WHEN MY CHILD WAS a newborn, my help always lamented the fact that I didn’t allow her to carry out certain practices on my baby. Chief of these: pouring warmed sesame oil into the nose, ears and mouth of my newborn! My help, who was a seasoned maalishwali, insisted that she had carried on with this practice at many homes and had never recorded any reports of anything untoward happening to her wards. Thankfully, her reassurances didn’t embolden me to try this out.
Scientific observation and clinical findings have shown that this practice is a common cause for both mortality and morbidity (onset of symptoms or incidence of illness) in infants. The range of symptoms shown by a baby subjected to such a practice has been termed oil aspiration pneumonia or lipoid pneumonia by the medical community.
This condition is primarily characterised by obstruction to the airway and interstitial pneumonitis, which is the thickening of the interstitium—the lace-like network providing support for the lung’s air sacs.
Most babies or older children who are diagnosed with oil aspiration pneumonia display, on hospital admission, shortness of breath, mild to severe cough and fever, crepitations (crackling noises from the lungs) and segmental collapse of the lung (revealed through chest radiographs).
Unfortunately, using oil as an overall cleanser on babies is widely prevalent in many regions of India.

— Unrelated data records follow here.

(** physical_device.cpp:399-445. *)
Definition GetPhysicalDeviceQueueFamilyProperties2 (h : nat) (room : option Z) (array : bool) c :
    Z * list VkQueueFamilyProperties.t * InstanceClient :=
  match room with
  | None => (0, [], c)
  | Some room =>
      let (reply, c) := physical_request "vkGetPhysicalDeviceQueueFamilyProperties2" h [] c in
      let '(_, n, xs) := hand_out room array
        (decode (ok_reply (xs <- read_array 24 read_QueueFamilyProperties ; r_ok ;! rret xs)) reply) in
      (n, xs, c)
  end.

(** physical_device.cpp:282-284. *)
Definition write_sparse_format (x : sparse_format) : list byte :=
  Writer.i32 (sf_format x) ++ Writer.i32 (sf_type x) ++ Writer.i32 (sf_samples x) ++
  Writer.u32 (sf_usage x) ++ Writer.i32 (sf_tiling x).

(** physical_device.cpp:276-297. *)
Definition GetPhysicalDeviceSparseImageFormatProperties (h : nat) (x : sparse_format) (room : option Z)
    (array : bool) c : Z * list VkSparseImageFormatProperties.t * InstanceClient :=
  match room with
  | None => (0, [], c)
  | Some room =>
      let (reply, c) := physical_request "vkGetPhysicalDeviceSparseImageFormatProperties" h (write_sparse_format x) c in
      let '(_, n, xs) := hand_out room array
        (decode (_ <- r_u32 ; read_array 20 read_SparseImageFormatProperties) reply) in
      (n, xs, c)
  end.

(** physical_device.cpp:468-511. *)
Definition GetPhysicalDeviceSparseImageFormatProperties2 (h : nat) (x : option sparse_format) (room : option Z)
    (array : bool) c : Z * list VkSparseImageFormatProperties.t * InstanceClient :=
  match x, room with
  | Some x, Some room =>
      let (reply, c) := physical_request "vkGetPhysicalDeviceSparseImageFormatProperties2" h (write_sparse_format x) c in
      let '(_, n, xs) := hand_out room array
        (decode (ok_reply (read_array 20 read_SparseImageFormatProperties)) reply) in
      (n, xs, c)
  | _, _ => (0, [], c)
  end.

(** physical_device.cpp:532-538. *)
Definition read_shading_rates : Rd (Z * list ShadingRate) :=
  ok_reply (result <- r_i32 ;
            xs <- read_array 12 (samples <- r_u32 ; w <- r_u32 ; h <- r_u32 ;
                                 rret (mkRate samples (VkExtent2D.mk w h))) ;
            r_ok ;! rret (result, xs)).

(** physical_device.cpp:513-555. *)
Definition GetPhysicalDeviceFragmentShadingRatesKHR (h : nat) (room : option Z) (array : bool) c :
    Z * Z * list ShadingRate * InstanceClient :=
  match room with
  | None => (no_values VK_ERROR_INITIALIZATION_FAILED, c)
  | Some room =>
      let (reply, c) := physical_request "vkGetPhysicalDeviceFragmentShadingRatesKHR" h [] c in
      match decode read_shading_rates reply with
      | None => (VK_ERROR_INITIALIZATION_FAILED, room, [], c)
      | Some (result, xs) =>
          if negb (result =? VK_SUCCESS) then (result, room, [], c) else (copy_out room array xs, c)
      end
  end.

(** physical_device.cpp:617-627. *)
Definition read_extension : Rd VkExtensionProperties.t :=
  name <- r_string ;
  rguard (negb (VK_MAX_EXTENSION_NAME_SIZE <=? Z.of_nat (length name))) ;!
  version <- r_u32 ;
  rret (VkExtensionProperties.mk
          (name ++ replicate (Z.to_nat VK_MAX_EXTENSION_NAME_SIZE - length name) x00) version).

(** The result and, if it is a success, the extensions.

    physical_device.cpp:605-631. *)
Definition read_extensions (reply : list byte) : Z * list VkExtensionProperties.t :=
  match ok_reply (rret tt) (Reader.make reply) with
  | (None, _) => (VK_ERROR_INITIALIZATION_FAILED, [])
  | (Some _, r) =>
      let (result, r) := Reader.i32 r in
      let (count, r) := Reader.u32 r in
      if negb (result =? VK_SUCCESS) then (result, [])
      else if kMaxArrayElements <? count then (VK_ERROR_INITIALIZATION_FAILED, [])
      else match (xs <- rfor (Z.to_nat count) read_extension ; r_ok ;! rret xs) r with
           | (None, _) => (VK_ERROR_INITIALIZATION_FAILED, [])
           | (Some xs, _) => (VK_SUCCESS, xs)
           end
  end.

(** physical_device.cpp:590-641. *)
Definition EnumerateDeviceExtensionProperties (h : nat) (room : Z) (array : bool) c :
    Z * Z * list VkExtensionProperties.t * InstanceClient :=
  let (reply, c) := physical_request "vkEnumerateDeviceExtensionProperties" h [] c in
  match reply with
  | None => (no_values VK_SUCCESS, c)
  | Some reply =>
      let (result, xs) := read_extensions reply in
      if negb (result =? VK_SUCCESS) then (no_values result, c) else (copy_out room array xs, c)
  end.

(** *** Formats *)

(** physical_device.cpp:219-240. *)
Definition GetPhysicalDeviceFormatProperties (h : nat) (format : Z) c : VkFormatProperties.t * InstanceClient :=
  let (reply, c) := physical_request "vkGetPhysicalDeviceFormatProperties" h (Writer.i32 format) c in
  (default VkFormatProperties.zero (decode (_ <- r_u32 ; read_raw_struct 12 read_FormatProperties) reply), c).

(** The caller's structure, before and after.  A reply that is cut short leaves
    what was read, and zeros.

    physical_device.cpp:352-364. *)
Definition GetPhysicalDeviceFormatProperties2 (h : nat) (format : Z)
    (out : option (VkFormatProperties.t * ptr chain)) c :
    option (VkFormatProperties.t * ptr chain) * InstanceClient :=
  match out with
  | None => (None, c)
  | Some (old, next) =>
      if negb (is_null next) then (out, c)
      else
        let (reply, c) := physical_request "vkGetPhysicalDeviceFormatProperties2" h (Writer.i32 format) c in
        match decode (ok_reply (linear <- r_u32 ; optimal <- r_u32 ; buffer <- r_u32 ;
                                rret (VkFormatProperties.mk linear optimal buffer))) reply with
        | None => (out, c)
        | Some s => (Some (s, next), c)
        end
  end.

(** physical_device.cpp:249-254. *)
Definition write_image_format (x : image_format) : list byte :=
  Writer.i32 (if_format x) ++ Writer.i32 (if_type x) ++ Writer.i32 (if_tiling x) ++
  Writer.u32 (if_usage x) ++ Writer.u32 (if_flags x).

Families do not anticipate any problems because oil is generally considered harmless. However, almost all oils, including castor oil, mineral oil, ghee and cod liver oil, can be aspirated (choked upon) even when the tiniest amount is administered carefully.
So though massage has its own set of benefits, pouring oil into the ears, nose or throat should be completely abandoned. A baby’s throat needs no cleaning. Its gums and teeth (if present) can be cleaned with the help of baby toothbrushes. The tongue can be cleaned with a special infant tongue cleaner, available in many baby care shops.